Rigid bodies and complex physics:
  • objects should be able to appear in multiple collision layers for collision detection, but rendered at the highest level only.
  • Get rid of the rigid keyword and replace it with something more useful and understandable. One possibility would be a set of keywords to match intents to move that have been canceled because of collisions, but that is probably not enough.
  • Provide support for linked object, e.g. a button and the door it opens, then two ends of a teleporter, etc.
Others:
  • Have a section for rules that should only be applied once when the level is loaded, and apply these rules in the level editor when the level is edited (so that rules that add graphical details also add them when the level is edited).

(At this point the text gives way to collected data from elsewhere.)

(** * Intelligent Excel Parser: header classification, mapping, value
      normalisation, validation and report assembly

    A shallow embedding of [app/registries.py], [app/models.py],
    [app/llm_agent.py], [app/value_parser.py] and [app/parser.py], followed by
    the properties of the specification that were checked against it and by
    further properties of the code.

    Conventions of the embedding.
    - Python [str] is [string], one [ascii] for each character. The texts
      are those of the ASCII range: there the length, the case methods and
      the whitespace that [strip] removes are those of Python. A character
      above the range is left as it is and is no whitespace.
    - Python [float] is the kernel's binary64 [float]; Python [int] is [Z].
    - [str(n)] of an [int] raises [ValueError] above 4300 decimal digits, the
      default limit of the interpreter from CPython 3.11 on.
    - The similarity score of the fuzzy matcher ([int / int]) is kept as the
      exact rational it rounds; binary64 rounding is monotone and fixes 0 and 1.
    - An f-string that interpolates a float is kept as its pieces ([fstring]),
      the float unrendered; [render] turns it into text once a [repr] is given.
    - A raised exception is a value of [exn]; code that may raise lives in
      [result].
    - What the program gets from outside (the [float] parser of the
      interpreter, [repr], [re.search], the Gemini client, [json.loads],
      pydantic's validation) is a field of the class [Outside]. *)

From Stdlib Require Import ZArith List String Ascii Bool Lia QArith Sorted.
From Stdlib Require Import Floats DecimalString.
Import ListNotations.

Close Scope Q_scope.
Open Scope list_scope.
Open Scope string_scope.

(* ================================================================= *)
(** ** Python strings *)

Module Str.

Definition is_upper (c : ascii) : bool :=
  let n := nat_of_ascii c in Nat.leb 65 n && Nat.leb n 90.

Definition is_lower (c : ascii) : bool :=
  let n := nat_of_ascii c in Nat.leb 97 n && Nat.leb n 122.

Definition lower_char (c : ascii) : ascii :=
  if is_upper c then ascii_of_nat (nat_of_ascii c + 32) else c.

Definition upper_char (c : ascii) : ascii :=
  if is_lower c then ascii_of_nat (nat_of_ascii c - 32) else c.

(** [s.lower()] and [s.upper()] *)
Fixpoint lower (s : string) : string :=
  match s with
  | EmptyString => EmptyString
  | String c s' => String (lower_char c) (lower s')
  end.

Fixpoint upper (s : string) : string :=
  match s with
  | EmptyString => EmptyString
  | String c s' => String (upper_char c) (upper s')
  end.

(** The characters [str.strip()] removes: TAB, LF, VT, FF, CR, FS, GS, RS,
    US and the space. *)
Definition is_space (c : ascii) : bool :=
  let n := nat_of_ascii c in
  (Nat.leb 9 n && Nat.leb n 13) || (Nat.leb 28 n && Nat.leb n 32).

Fixpoint lstrip (s : string) : string :=
  match s with
  | EmptyString => EmptyString
  | String c s' => if is_space c then lstrip s' else s
  end.

Fixpoint rstrip (s : string) : string :=
  match s with
  | EmptyString => EmptyString
  | String c s' =>
      match rstrip s' with
      | EmptyString => if is_space c then EmptyString else String c EmptyString
      | r => String c r
      end
  end.

(** [s.strip()] *)
Definition strip (s : string) : string := rstrip (lstrip s).

(** [sub in s] *)
Fixpoint contains (sub s : string) : bool :=
  String.prefix sub s ||
  match s with
  | EmptyString => false
  | String _ s' => contains sub s'
  end.

(** [s.startswith(p)] *)
Definition startswith (p s : string) : bool := String.prefix p s.

(** [c in s] for a single character [c] *)
Fixpoint char_in (c : ascii) (s : string) : bool :=
  match s with
  | EmptyString => false
  | String d s' => Ascii.eqb c d || char_in c s'
  end.

(** [sum(1 for c in shorter if c in longer)] *)
Fixpoint count_chars_in (shorter longer : string) : nat :=
  match shorter with
  | EmptyString => 0
  | String c s' =>
      (if char_in c longer then 1 else 0) + count_chars_in s' longer
  end.

(** [s.replace(c, "")] for a single character [c] *)
Fixpoint remove_char (c : ascii) (s : string) : string :=
  match s with
  | EmptyString => EmptyString
  | String d s' =>
      if Ascii.eqb c d then remove_char c s' else String d (remove_char c s')
  end.

(** [x in [a, b, ...]] on strings *)
Definition mem (x : string) (l : list string) : bool :=
  existsb (String.eqb x) l.

(** [str(n)] for an [int], when the conversion returns (see [str_raises]) *)
Definition of_Z (z : Z) : string := NilEmpty.string_of_int (Z.to_int z).
Definition of_nat (n : nat) : string := NilEmpty.string_of_uint (Nat.to_uint n).

(** [str(b)] for a [bool] *)
Definition of_bool (b : bool) : string := if b then "True" else "False".

End Str.

(* ================================================================= *)
(** ** Python values, exceptions, f-strings *)

Inductive exn : Type :=
| ValueError
| OverflowError
| KeyError
| JSONDecodeError
| AttributeError
| ValidationError
| ClientError (what : string).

  • Provide means to customize the level editor to better fit the game logic (e.g. with special rules and objects).
  • Some games may benefit from more advanced usages of the undo feature (for instance, like the "trial mode" in the puzz.link interface, or commands like "trackback to when I was there").

Code

  • Plugin interface to make it easier to add new features without having to fork the project, and to allow game creators to select the features they need.
  • Rewrite the parser using more generic parsing functions instead of ad hoc ones, so that it would make it easier to add new expressions in the language through forks or plugins.